IF 6 1区 计算机科学 Q1 COMPUTER SCIENCE, ARTIFICIAL INTELLIGENCE Pub Date : 2025-01-18 DOI: 10.1016/j.neunet.2025.107164
Xinjie Sun, Qi Liu, Kai Zhang, Shuanghong Shen, Yan Zhuang, Yuxiang Guo

Knowledge tracing (KT) estimates students' mastery of knowledge concepts or skills by analyzing their historical interactions. Although general KT methods have effectively assessed students' knowledge states, specific measurements of students' programming skills remain insufficient. Existing studies mainly rely on exercise outcomes and do not fully utilize behavioral data during the programming process.
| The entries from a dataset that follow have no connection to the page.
(* ===== verification/PropAreaConcurrent.v ===== *)
(** Lookups beside a writer: any number of threads run [find] on an area while
    one thread adds properties, updates records and bumps the area's serial
    (system_properties/prop_area.cpp; SystemProperties::Add, Update and Find).
    Every step is one atomic load or store of [PropAreaSteps], interleaved on a
    sequentially consistent memory.  An update is one step here: what a reader
    of the record sees of it is the subject of [SeqLock]. *)

From Stdlib Require Import ZArith Lia Ascii.
From stdpp Require Import base numbers strings gmap list relations.
From S2P Require Import Prelude CString PropInfo PropArea PropTrie PropAreaProofs.
From S2P Require Import PropAreaSpec.
From S2P Require Import PropAreaTheorems PropAreaSteps.

(** * The threads *)

(** A lookup; [r_from] and [r_steps] record, for the theorems, the area at its
    call and how many steps it has made. *)
Record reader := Reader { r_name : cstr; r_pc : pc; r_from : prop_area; r_steps : nat }.

(** The writer; [base] is the area at the call of [add]. *)
Inductive writer := WIdle | WAdd (name value : cstr) (p : pc) (base : prop_area).

Record conf := Conf { c_area : prop_area; c_writer : writer; c_readers : list reader }.

Section concurrent.
Context (pa_data_size : Z) (pads_u32 : (pa_data_size < 2 ^ 32)%Z).

Notation find := (find pa_data_size).
Notation pstep := (pstep pa_data_size).
Notation start := (start pa_data_size).
Notation runs := (runs pa_data_size).
Notation linked := (linked pa_data_size).
Notation represents := (represents pa_data_size).
Notation measure := (measure pa_data_size).

(** [dels]: whether properties are deleted, too.  [del] looks the name up,
    which changes nothing, and makes one store. *)
Inductive step (dels : bool) : conf → conf → Prop :=
  | s_add a rs name value :
    name_ok name → no_nul value →
    step dels (Conf a WIdle rs) (Conf a (WAdd name value (start (add_call name value)) a) rs)
  | s_write a name value p base rs p' a' :
    (∀ r, p ≠ PRet r) → pstep (add_call name value) a p = Ret (p', a') →
    step dels (Conf a (WAdd name value p base) rs) (Conf a' (WAdd name value p' base) rs)
  | s_return a name value r base rs :
    step dels (Conf a (WAdd name value (PRet r) base) rs) (Conf a WIdle rs)
  | s_update a rs name o pi pi' v :
    name_ok name → find a name = Ret (Some o) → data a !! o = Some (OInfo pi) →
    pi_name pi' = pi_name pi → pi_ok pi' → has_value (store a o (OInfo pi')) o v →
    step dels (Conf a WIdle rs) (Conf (store a o (OInfo pi')) WIdle rs)
  | s_serial a n rs : step dels (Conf a WIdle rs) (Conf (set_serial a n) WIdle rs)
  | s_del a rs name ok a' :
    dels = true → del pa_data_size a name = Ret (ok, a') →
    step dels (Conf a WIdle rs) (Conf a' WIdle rs)
  | s_call a w rs name :
    name_ok name →
    step dels (Conf a w rs) (Conf a w (rs ++ [Reader name (start (find_call name)) a 0]))
  | s_read a w rs i name p from n p' a' :
    rs !! i = Some (Reader name p from n) → (∀ r, p ≠ PRet r) →
    pstep (find_call name) a p = Ret (p', a') →
    step dels (Conf a w rs) (Conf a' w (<[i := Reader name p' from (S n)]> rs)).
Lemma FindChildForString_spec off t tok rest :
  encodes off t →
  match first_such (λ c, bool_decide (pe_name (pt_entry c) = tok)) (pt_children t) with
  | Some c => ∃ o, FindChildForString d (Some off) (tok ++ rest) (length tok) = Ret (Some (Some o)) ∧
                encodes o c
  | None => FindChildForString d (Some off) (tok ++ rest) (length tok) = Ret None
  end.
Proof.
  intros (b & Hb & _ & _ & _ & (Hn & Hmax & Hcs) & Hsort)%encodes_inv.
  set (cs := pt_children t) in *.
  unfold FindChildForString, trie_node_base. cbn [deref cbind]. rewrite Hb. cbn [cbind].
  set (ns := (pe_name ∘ pt_entry) <$> cs) in *.
  assert (Hlen : length ns = length cs) by (unfold ns; by rewrite length_fmap).
  rewrite Hn, <- Hlen.
  edestruct (names_search ns tok) as (r & -> & Hr); [done|lia| |].
  { intros i s Hs. unfold ns in Hs. rewrite list_lookup_fmap, fmap_Some in Hs.
    destruct Hs as (c & Hc & ->). destruct (Hcs _ _ Hc) as (o & Ho & Hoc).
    unfold child_node, trie_node_base. cbn [deref cbind]. rewrite Hb. cbn [cbind].
    rewrite Ho. cbn [cbind]. rewrite (encodes_node_name _ _ Hoc). cbn [cbind].
    by rewrite cmp_child_strcmp. }
  cbn [cbind]. destruct Hr as [[-> Hnin]|(i & -> & Hi)].
  - rewrite first_such_None; [done|]. intros c Hc. apply bool_decide_eq_false.
    intros <-. apply Hnin. unfold ns. apply list_elem_of_fmap. eauto.
  - pose proof Hi as Hi'. unfold ns in Hi'. rewrite list_lookup_fmap, fmap_Some in Hi'.
    destruct Hi' as (c & Hc & Heq). simpl in Heq.
    rewrite (first_such_Some _ cs i c); [|done|by apply bool_decide_eq_true|].
    + destruct (Hcs _ _ Hc) as (o & Ho & Hoc). exists o. split; [|done].
      rewrite (proj2 (Z.eqb_neq _ _)) by lia.
      unfold child_node, trie_node_base. cbn [deref cbind]. rewrite Hb. cbn [cbind].
      by rewrite Ho.
    + intros j c' Hj Hc'. apply bool_decide_eq_false. intros E.
      assert (ns !! j = Some tok).
      { unfold ns. rewrite list_lookup_fmap, Hc'. simpl. by rewrite E. }
      pose proof (names_sorted_lookup ns j i tok tok Hsort ltac:(done) Hi Hj).
      rewrite strcmp_refl in *. done.
Qed.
Therefore, we integrate a Logical and Grammar Skills Knowledge Tracing (LGS-KT) model to enhance programming education. This model integrates static analysis and dynamic monitoring (such as CPU and memory consumption) to evaluate code elements, providing a thorough assessment of code quality. By analyzing students' multiple iterations on the same programming problem, we constructed a reweighted logical skill evolution graph to assess the development of students' logical skills. Additionally, to enhance the interactions among representations with similar grammatical skills, we developed a grammatical skills interaction graph based on the similarity of knowledge concepts. This approach significantly improves the accuracy of inferring students' programming grammatical skill states. The LGS-KT model has demonstrated superior performance in predicting student outcomes. Our research highlights the potential application of a KT model that integrates logical and grammatical skills in programming exercises. To support reproducible research, we have published the data and code at https://github.com/xinjiesun-ustc/LGS-KT, encouraging further innovation in this field.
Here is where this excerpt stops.